Best Buy‘s third-quarter results beat Wall Street analysts’ estimates, but stocks fell as investors worried about rising shipping costs and weak demand for consumer electronics pushed the company’s stock down more than 15%.
The consumer electronics retail store has seen a jump in sales during the pandemic as Americans move to upgrade tech in their home offices, buy electrical appliances for kitchens, and invest in home theaters, and best Buy stated that it witnessed the continuation of these trends during the third quarter after the increase in its sales of these devices in addition to smartphones.
The company’s net income rose during the fiscal quarter ending on October 30 to 499 million dollars, or the equivalent of 2 dollars per share, after it was 391 million dollars, or 1.48 dollars per share, a year ago, excluding specific expenses, Best Buy earned $2.08 per share, beating analyst expectations of $1.91 per share, and net sales (revenue) grew from $11.85 billion a year ago to $11.91 billion, also beating expectations of $11.58 billion. The company continues its distinguished performance during the second quarter. Read More [Best Buy Shares Rise After Earnings Beat Expectations].

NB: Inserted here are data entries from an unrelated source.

(* ===== verification/BenchmarkIdentity.v ===== *)
(** * What the benchmark compares

    [identity] removes the measurements from the result of a trial.  Two feeds
    of a dataset that differ in their measurements only have results of the
    same identity. *)

From S2P Require Import Prelude.
From S2P Require Import Text.
From S2P Require Import CoreTypes.
From S2P Require Import SequenceTracker.
From S2P Require Import OrderBook.
From S2P Require Import Json.
From S2P Require Import RecordingQueue.
From S2P Require Import Statistics.
From S2P Require Import CoinbaseHandler.
From S2P Require Import ReceiveTimes.
From S2P Require Import Recording.
From S2P Require Import RuntimeStatus.
From S2P Require Import Capture.
From S2P Require Import SessionReplay.
From S2P Require Import Benchmark.

Open Scope Z_scope.

(** ** Erasure of the measurements *)

Definition no_stages : StageTimings :=
  {| enqueue_ns := 0; json_parse_ns := 0; schema_validation_ns := 0; fixed_point_ns := 0;
     canonical_event_ns := 0; sequence_validation_ns := 0; book_apply_ns := 0; status_publish_ns := 0 |}.
Definition no_readings : Readings :=
  {| rd_wall := no_wall; rd_mono := no_mono; rd_now := no_mono; rd_after := 0; rd_stages := no_stages |}.

Definition timeless_metadata (m : Metadata) : Metadata :=
  {| md_index := md_index m; md_bytes := md_bytes m; md_changes := md_changes m; md_snapshot := md_snapshot m;
     md_l2 := md_l2 m; md_outcome := md_outcome m; md_latency := (λ _, 0) <$> md_latency m; md_stages := no_stages |}.
Definition timeless_sample (s : LatencySample) : LatencySample :=
  {| nanoseconds := 0; sample_snapshot := sample_snapshot s; sample_index := sample_index s;
     sample_bytes := sample_bytes s; sample_changes := sample_changes s |}.
Definition timeless_feed (f : Feed) : Feed :=
  {| fd_connection := fd_connection f; fd_time := 0; fd_metadata := map timeless_metadata (fd_metadata f);
     fd_outcomes := fd_outcomes f; fd_samples := map timeless_sample (fd_samples f);
     fd_all := map (λ _, 0) (fd_all f); fd_snapshots := map (λ _, 0) (fd_snapshots f);
     fd_updates := map (λ _, 0) (fd_updates f) |}.

(** Feeds that differ in their measurements only. *)
Definition same_feed (f f' : Feed) : Prop := timeless_feed f = timeless_feed f'.

#[export] Instance same_feed_equivalence : Equivalence same_feed.
Proof. split; unfold same_feed; repeat intros ?; congruence. Qed.

Record same_parts (f f' : Feed) : Prop := {
  sp_connection : fd_connection f = fd_connection f';
  sp_metadata : map timeless_metadata (fd_metadata f) = map timeless_metadata (fd_metadata f');
  sp_outcomes : fd_outcomes f = fd_outcomes f';
  sp_samples : map timeless_sample (fd_samples f) = map timeless_sample (fd_samples f');
  sp_all : map (λ _, 0) (fd_all f) = map (λ _, 0) (fd_all f');
  sp_snapshots : map (λ _, 0) (fd_snapshots f) = map (λ _, 0) (fd_snapshots f');
  sp_updates : map (λ _, 0) (fd_updates f) = map (λ _, 0) (fd_updates f');
}.

Lemma same_feed_parts f f' : same_feed f f' ↔ same_parts f f'.
Proof.
  unfold same_feed, timeless_feed. split.
  - by intros [= ???????].
  - intros [-> -> -> -> -> -> ->]. done.
Qed.

(** ** Lemmas: one message *)

Lemma add_sample_same raw r r' f f' :
  timeless_result r = timeless_result r' → same_parts f f' → same_parts (add_sample raw r f) (add_sample raw r' f').
Proof.
  intros Hr [H1 H2 H3 H4 H5 H6 H7]. unfold add_sample.
  assert (snapshots r = snapshots r' ∧ number_of_changes r = number_of_changes r' ∧
          (λ _, 0) <$> latency r = (λ _, 0) <$> latency r') as (-> & -> & Hl).
  { split_and!; [exact (f_equal snapshots Hr)|exact (f_equal number_of_changes Hr)|exact (f_equal latency Hr)]. }
  destruct (latency r) as [n|], (latency r') as [n'|]; try done.
  destruct (negb _); split; cbn; rewrite ?map_app; try done; rewrite ?H4, ?H5, ?H6, ?H7; done.
Qed.

Lemma account_same raw rd rd' r r' f f' :
  timeless_result r = timeless_result r' → same_feed f f' →
  result_map timeless_feed (account raw rd r f) = result_map timeless_feed (account raw rd' r' f').
Proof.
  intros Hr [H1 H2 H3 H4 H5 H6 H7]%same_feed_parts. unfold account.
  assert (outcome r = outcome r' ∧ pr_error r = pr_error r' ∧
          timeless_metadata (metadata_of raw rd r) = timeless_metadata (metadata_of raw rd' r')) as (-> & -> & Hm).
  { split_and!; [exact (f_equal outcome Hr)|exact (f_equal pr_error Hr)|].
    unfold timeless_metadata, metadata_of. cbn [md_index md_bytes md_changes md_snapshot md_l2 md_outcome md_latency].
    f_equal; [exact (f_equal number_of_changes Hr)|exact (f_equal contains_snapshot Hr)| |exact (f_equal outcome Hr)
      |exact (f_equal latency Hr)].
    apply (f_equal canonical_event_count) in Hr. cbn in Hr. by rewrite Hr. }
  cbn [fd_outcomes field_update]. rewrite H3. destruct (count_outcome _ _) as [o|e]; [|done].
  destruct (bool_decide _); [done|]. refine (f_equal Ok (proj2 (same_feed_parts _ _) _)).
  apply add_sample_same; [done|]. split; cbn [fd_connection fd_metadata fd_outcomes fd_samples fd_all fd_snapshots
    fd_updates field_update Feed_eta]; rewrite ?map_app, ?H2; try done. cbn [map]. by rewrite Hm.
Qed.

(** ** Lemmas: what [identity] keeps *)

Lemma set_member_map (f : json → json) key v ms :
  map (λ m, (m.1, f m.2)) (set_member key v ms) = set_member key (f v) (map (λ m, (m.1, f m.2)) ms).
Proof. induction ms as [|[k w] ms IH]; cbn; [done|]. destruct (String.compare key k); cbn; congruence. Qed.

Lemma set_members_map (f : json → json) kvs ms :
  map (λ m, (m.1, f m.2)) (set_members kvs ms) = set_members (map (λ m, (m.1, f m.2)) kvs) (map (λ m, (m.1, f m.2)) ms).
Proof.
  unfold set_members. revert ms. induction kvs as [|[k v] kvs IH]; intros ms; cbn; [done|]. by rewrite IH, set_member_map.
Qed.

Lemma map_elements_object f ms : map_elements f (json_object ms) = json_object (map (λ m, (m.1, f m.2)) ms).
Proof. unfold json_object. cbn [map_elements]. by rewrite set_members_map. Qed.

(** Functions of lists whose elements are the same once erased. *)
Lemma map_erased {A B} (erase : A → A) (f : A → B) l l' :
  (∀ x, f (erase x) = f x) → map erase l = map erase l' → map f l = map f l'.
Proof.
  intros Hf He. rewrite <-(map_ext _ _ Hf l), <-(map_ext _ _ Hf l'), <-!(map_map erase f). by rewrite He.
Qed.

Lemma foldl_map {A B C} (f : C → B → C) (g : A → B) l c : foldl (λ c x, f c (g x)) c l = foldl f c (map g l).
Proof. revert c. induction l as [|x l IH]; intros c; cbn; [done|apply IH]. Qed.

Lemma zip_with_map {A B C} (f : A → B → C) (h : A → B) l : zip_with f l (map h l) = map (λ x, f x (h x)) l.
Proof. induction l as [|x l IH]; cbn; [done|]. by rewrite IH. Qed.

Lemma map_length_same {A B} (b : B) (l l' : list A) : map (λ _, b) l = map (λ _, b) l' → length l = length l'.
Proof. intros Hl%(f_equal length). by rewrite !length_map in Hl. Qed.

Lemma levels_processed_same l l' :
  map timeless_sample l = map timeless_sample l' → levels_processed l = levels_processed l'.
Proof.
  intros Hl. unfold levels_processed. rewrite !(foldl_map (λ n c, u64 (n + Z.of_nat c)) sample_changes).
  by rewrite (map_erased timeless_sample sample_changes l l').
Qed.

Definition bucket_sizes (samples : list (bool * nat)) : list nat :=
  foldl (λ ns s, if s.1 : bool then ns else alter S (bucket_of s.2) ns) (replicate 6 0%nat) samples.

Lemma fill_buckets_sizes l :
  map length (fill_buckets l) = bucket_sizes (map (λ s, (sample_snapshot s, sample_changes s)) l).
Proof.
  unfold fill_buckets, bucket_sizes. rewrite <-foldl_map.
  change (replicate 6 0%nat) with (map (@length Z) (replicate 6 [])). generalize (replicate 6 ([] : list Z)).
  induction l as [|s l IH]; intros bs; cbn; [done|]. rewrite IH. f_equal. destruct (sample_snapshot s); [done|].
  apply (list_fmap_alter length). apply Forall_forall. intros x _. rewrite length_app. cbn. lia.
Qed.

Section identity.
Context (mean_of : list Z → json).

Definition samples_json (n : nat) : json := json_object [("samples", JUnsigned (Z.of_nat n))].

Lemma only_samples_stats l : only_samples (stats_json mean_of l) = samples_json (length l).
Proof. by destruct l. Qed.

Lemma bucket_stats_samples l :
  map_elements only_samples (bucket_stats mean_of l) =
  json_object (zip_with (λ name n, (name, samples_json n)) bucket_names (map length (fill_buckets l))).
Proof.
  unfold bucket_stats. rewrite map_elements_object. f_equal.
  generalize bucket_names (fill_buckets l). intros names. induction names as [|n names IH]; intros [|b bs]; cbn [zip_with map]; try done.
  rewrite IH, <-only_samples_stats. done.
Qed.
End identity.

(** A record without its measurements. *)
Definition erased_record (m : Metadata) : json :=
  json_object
    [("record_index", JUnsigned (md_index m)); ("payload_bytes", JUnsigned (md_bytes m));
     ("number_of_changes", JUnsigned (Z.of_nat (md_changes m)));
     ("snapshot_or_update",
      JString (if md_snapshot m then "snapshot" else if md_l2 m then "update" else "unsampled"));
     ("outcome", JString (outcome_name (md_outcome m)))].

Lemma erase_record m :
  erase_key "stages" (erase_key "latency_ns" (record_json m)) = erased_record m.
Proof. destruct m. by vm_compute. Qed.

Lemma erase_profiled m :
  erase_key "stages" (erase_key "latency_ns"
    (foldl (λ r stage, add_stage stage.1 (stage.2 (md_stages m)) r) (record_json m) stage_fields)) = erased_record m.
Proof. destruct m as [? ? ? ? ? ? ? []]. by vm_compute. Qed.

Lemma records_erased profile metadata :
  map_elements (λ r, erase_key "stages" (erase_key "latency_ns" r)) (records_json profile metadata) =
  JArray (map erased_record metadata).
Proof.
  unfold records_json. cbn [map_elements]. f_equal. destruct profile.
  - unfold profile_records, stage_fields. cbn [foldl]. rewrite !zip_with_map, map_map. apply map_ext. intros m.
    exact (erase_profiled m).
  - rewrite map_map. apply map_ext, erase_record.
Qed.

Lemma identity_members
    (v1 v2 v3 v4 v5 v6 v7 v8 v9 v10 v11 v12 v13 v14 v15 v16 v17 v18 v19 v20 v21 v22 v23 v24 v25 v26 v27 v28
     w1 w2 w3 w4 w5 w6 : json) :
  identity (set_keys
    [("enqueued_records", w1); ("written_records", w2); ("last_received_index", w3); ("last_enqueued_index", w4);
     ("last_written_index", w5); ("last_processed_index", w6)]
    (json_object
      [("input_messages", v1); ("book_messages", v2); ("snapshots", v3); ("updates", v4); ("outcomes", v5);
       ("ignored", v6); ("failed", v7); ("handler_elapsed_ns", v8); ("messages_per_second", v9);
       ("levels_processed", v10); ("levels_per_second", v11); ("nanoseconds_per_changed_level", v12);
       ("largest_payload_bytes", v13); ("largest_change_count", v14); ("maximum_latency_record_index", v15);
       ("update_size_latency", v16); ("records", v17); ("stage_latency", v18); ("snapshot_latency", v19);
       ("update_latency", v20); ("all_book_latency", v21); ("final_sequence", v22); ("final_best_bid", v23);
       ("final_best_ask", v24); ("final_book_contents", v25); ("final_bid_levels", v26); ("final_ask_levels", v27);
       ("final_book_hash", v28)])) =
  JObject
    [("all_book_latency", only_samples v21); ("book_messages", v2); ("enqueued_records", w1); ("failed", v7);
     ("final_ask_levels", v27); ("final_best_ask", v24); ("final_best_bid", v23); ("final_bid_levels", v26);
     ("final_book_contents", v25); ("final_book_hash", v28); ("final_sequence", v22); ("ignored", v6);
     ("input_messages", v1); ("largest_change_count", v14); ("largest_payload_bytes", v13);
     ("last_enqueued_index", w4); ("last_processed_index", w6); ("last_received_index", w3);
     ("last_written_index", w5); ("levels_processed", v10); ("outcomes", v5);
     ("records", map_elements (λ r, erase_key "stages" (erase_key "latency_ns" r)) v17);
     ("snapshot_latency", only_samples v19); ("snapshots", v3);
     ("update_latency", only_samples v20); ("update_size_latency", map_elements only_samples v16); ("updates", v4);
     ("written_records", w2)].
Proof. by vm_compute. Qed.

(** Documents of feeds and markets that differ in measurements only. *)
Lemma document_same `{JsonLib} sha256 profile per_second mean_of per_level n f f' k k' j j' s s' :
  same_feed f f' → same_market k k' → progress_keys s = progress_keys s' →
  document sha256 profile per_second mean_of per_level n f k = Ok j →
  document sha256 profile per_second mean_of per_level n f' k' = Ok j' →
  identity (set_keys (progress_keys s) j) = identity (set_keys (progress_keys s') j').
Proof.
  intros [_ P2 P3 P4 P5 P6 P7]%same_feed_parts [Hb Ht] Hs. rewrite Hs. unfold document. rewrite P3, Hb, Ht.
  destruct (get_uint64 (field (fd_outcomes f') "ParseError")) as [e1|]; [|done].
  destruct (get_uint64 (field (fd_outcomes f') "SequenceGap")) as [e2|]; [|done].
  destruct (get_uint64 (field (fd_outcomes f') "ApplyError")) as [e3|]; [|done].
  destruct (json_dump (bench_contents (book k'))) as [text|]; [|done].
  cbn [mbind result_bind]. intros Hj Hj'. injection Hj as <-. injection Hj' as <-.
  unfold progress_keys. cbv zeta. rewrite !identity_members, !only_samples_stats, !bucket_stats_samples, !records_erased, !fill_buckets_sizes.
  rewrite (map_length_same _ _ _ P5), (map_length_same _ _ _ P6), (map_length_same _ _ _ P7), (levels_processed_same _ _ P4).
  rewrite (map_erased timeless_metadata md_bytes _ _ (λ _, eq_refl) P2),
    (map_erased timeless_metadata md_changes _ _ (λ _, eq_refl) P2),
    (map_erased timeless_metadata erased_record _ _ (λ _, eq_refl) P2),
    (map_erased timeless_sample (λ s, (sample_snapshot s, sample_changes s)) _ _ (λ _, eq_refl) P4).
  done.
Qed.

But analysts are concerned that Best Buy sales will decline as consumer spending shifts to areas such as travel and entertainment, which could force the retailer to offer more offers and discounts on laptops, smartphones and many other devices, ignoring continuing costs associated with supply chain disruptions.
The company raised its expectations for the full year slightly to reflect the strength of its results during the third quarter, as it sees that revenues will range between 51.8-52.3 billion dollars, compared to its previous aspirations, which ranged between 51-52 billion dollars, as for the fourth quarter, it expects to raise approximately $16.4-16.9 billion.